Anna Nicole's tot left penniless; gets none of oil fortune

Richland said he will take the battle to the entire 9th Circuit panel, and then, if necessary, to the U.S. Supreme Court,

Late Anna Nicole Smith's estate suffered a major setback Friday after a federal appeals court in San Francisco ruled that Smith’s estate is not entitled to a single penny from her billionaire oil baron husband, J. Howard Marshall.

Smith, the voluptuous ex-Playboy model who died of a drug overdose in 2007, had been married to oil tycoon for 14 months. She married Marshall in 1994, when she was 26 and he was 89. He died 14 months later.

What Smith claimed?
Within weeks of her husband's death, Smith had begun a lengthy and ongoing legal battle against his son, E. Pierce Marshall, who died in 2006, for half of her late husband's $1.6 billion estate.

While Marshall, who had given Smith $6 million in gifts, didn't make additional provisions for her in his will, Smith claimed the elder Marshall promised her more than $300 million. However, there was no written documentation to prove her claims.

Apparently not happy with Friday’s ruling, Smith’s estate attorney Kent Richland said he would appeal the latest ruling.

Court rules against Smith
On Friday, the 9th U.S. Circuit Court of Appeals in San Francisco ruled that Smith's estate i.e., Dannielynn Birkhead, her three and half-year-old daughter with Larry Birkhead, should get none of the more than $300 million she claimed that oil tycoon Marshall meant to leave her on his death.

During the hearing, the three-judge panel ruled unanimously that federal courts must honor a 2001 decision by a probate court in Houston that favored Marshall's son E. Pierce Marshall and found that Marshall did not intend to leave Smith any money after his death, according to UsMagazine.com.

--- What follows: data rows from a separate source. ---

Lemma value_after_white v t w r : value_text 63 v t → white w → ∃ c l, w ++ t ++ r = c :: l ∧ c < 128 ∧ (r ≠ [] → l ≠ []).
Proof.
  intros Ht Hw. destruct (value_text_head _ _ Ht) as (c & t' & -> & _ & _ & _ & Hc).
  destruct Hw as [|x w Hx _]; cbn; eexists _, _; (split; [done|]); (split; [lia|]); intros Hr.
  - destruct r; [done|]. by destruct t'.
  - by destruct w.
Qed.

(** A text of [v] between white space, after an optional byte order mark. *)
Lemma ParseWithOpts_accepts bom w1 t w2 v req h :
  bom = [] ∨ bom = byte_order_mark → white w1 → white w2 → value_text 63 v t →
  Z.of_nat (json_depth v) <= CJSON_NESTING_LIMIT →
  let text := bom ++ w1 ++ t ++ w2 in
  ∃ j h', cJSON_ParseWithOpts may_allocate (Some text) req h =
      Ok (ParseResult (Some j) (if req : bool then length text else length (bom ++ w1 ++ t)) None h') ∧
    contents_of j = Some v.
Proof using enough_memory.
  intros Hbom Hw1 Hw2 Ht Hd text. unfold cJSON_ParseWithOpts. destruct (new_item_enough h) as (a & h0 & ->).
  set (b0 := ParseBuffer (text ++ [0]) 0 0 h0).
  assert (at_text b0 (bom ++ w1 ++ t ++ w2 ++ [0])) as Hb0.
  { unfold at_text. change (text ++ [0] = bom ++ w1 ++ t ++ w2 ++ [0]). unfold text. by rewrite <-!app_assoc. }
  destruct (value_after_white v t w1 (w2 ++ [0]) Ht Hw1) as (c & l & Ec & Hc & Hl).
  assert (at_text b0 (bom ++ c :: l)) as Hbc by (by rewrite <-Ec).
  rewrite (skip_bom b0 bom c l) by (done || apply Hl; by destruct w2).
  set (b1 := moved b0 (length bom) (bheap b0)). assert (at_text b1 (w1 ++ t ++ w2 ++ [0])) as Hb1 by (by eapply moved_at).
  destruct (value_text_head _ _ Ht) as (x & t' & Et & Hx & _).
  destruct (skip_to_value b1 w1 x (t' ++ w2 ++ [0])) as [-> Hat]; [by rewrite Et in Hb1|done|done|].
  set (b2 := moved b1 (length w1) (bheap b1)) in *.
  destruct (proj2 (proj1 grammar_runs v t Ht) (parse_fuel text) (CJSON a cJSON_Invalid None 0 (S754_zero false) None []) b2 (w2 ++ [0]))
    as (j & h' & -> & Hv & _); [by rewrite Et|by apply stops_white|exact Hd| |].
  { unfold parse_fuel, text. rewrite !length_app. lia. }
  cbn [mbind outcome_bind]. exists j, h'. split; [|done]. destruct req.
  - assert (at_text (moved b2 (length t) h') (w2 ++ [0])) as Hend by (apply (moved_at b2 t); [by rewrite Et|done]).
    rewrite (skip_to_end _ w2 Hend Hw2). pose proof (at_text_length _ _ Hend ltac:(by destruct w2)) as Hlen.
    assert (at_text (moved (moved b2 (length t) h') (length w2) h') [0]) as Hz by (by eapply moved_at).
    destruct (at_text_cons _ _ _ Hz) as (_ & _ & Hbyte). rewrite length_app in Hlen. cbn [bheap moved] in *.
    rewrite (proj2 (Nat.leb_gt _ _)) by (cbn in Hlen |- *; lia). rewrite Hbyte. cbn [mbind outcome_bind Z.eqb negb].
    do 2 f_equal. cbn. unfold text. rewrite !length_app. lia.
  - do 2 f_equal. cbn. rewrite !length_app. lia.
Qed.
End accept.

(** ** Simple texts *)

Definition plain_check (s : list Z) : bool :=
  forallb (λ c, (0 <? c) && (c <? 256) && negb (c =? 34) && negb (c =? 92)) s.

Lemma plain_str s : plain_check s = true → str_text s s.
Proof.
  induction s as [|c s IH]; [constructor|]. cbn [plain_check forallb].
  intros [[[[H1 H2]%andb_true_iff H3]%andb_true_iff H4]%andb_true_iff Hs]%andb_true_iff.
  constructor; [lia|by intros ->|by intros ->|by apply IH].
Qed.

Lemma digits_num n ds :
  forallb is_digit ds = true → ds ≠ [] → (length ds <= n)%nat → num_text n ds (dec_to_double false (dec_value ds) 0).
Proof.
  intros Hd Hn Hl. rewrite forallb_forall in Hd.
  pose proof (nt_intro (n := n) [] false ds [] [] [] 0) as Ht. cbn [app] in Ht. rewrite !app_nil_r in Ht.
  apply Ht; [by left|apply Forall_forall; intros c Hc; by apply Hd, list_elem_of_In|done|by left|constructor|done].
Qed.

(** An array of one integer is a JSON text. *)
Lemma digits_json ds :
  digits ds → (0 < length ds)%nat → json_text (JArr [JNum (dec_to_double false (dec_value ds) 0)]) (91 :: ds ++ [93]).
Proof.
  intros Hd Hl. exists (length ds). change (91 :: ds ++ [93]) with (91 :: [] ++ ds ++ [93]). apply vt_array; [constructor|].
  pose proof (el_one (n := length ds) (JNum (dec_to_double false (dec_value ds) 0)) ds []) as Hone. rewrite app_nil_r in Hone.
  apply Hone; [|constructor]. apply vt_num, digits_num; [|destruct ds; [simpl in Hl; lia|done]|done].
  apply forallb_forall. intros c Hc%list_elem_of_In. unfold digits in Hd. rewrite Forall_forall in Hd. by apply Hd.
Qed.

(** ** Long numerals *)

Section reject.
Variable may_allocate : nat → Z → bool.

Lemma number_c_string_full t n : Forall (λ c, number_char c = true) t → (n <= length t)%nat → number_c_string n t = take n t.
Proof.
  revert n. induction t as [|c t IH]; intros [|n] Ht Hn; simpl in *; [done|lia|done|].
  apply Forall_cons in Ht as [-> Ht]. by rewrite IH by (done || lia).
Qed.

The panel also ruled that any later rulings promising money to Smith should be ignored.

Marshall v. Marshall
Friday’s decision is the latest development in a long running Marshall v. Marshall battle, which began with the 1995 death of billionaire Marshall at the age of 90.

Apparently not happy with Friday’s ruling, late model and E! reality star Smith’s estate attorney Kent Richland said he would appeal against the latest ruling, according to People.com.

Richland said he will take the battle to the entire 9th Circuit panel, and then, if necessary, to the U.S. Supreme Court, the magazine reports. Unfortunately, all the parties involved in the case directly have died--Marshall died in 1995, his son died in 2006, and Smith died in 2008.

"It's been a very sort of sad story – so many people involved in this case have died," People quoted Richland as saying. "This is not the final step," he vows, "This is only an intermediate court's ruling."

Pierce is survived by his widow and two sons, while Smith has left daughter Dannielynn as her sole beneficiary. The little girl has been legally named the sole heir to the potential fortune of her late mother.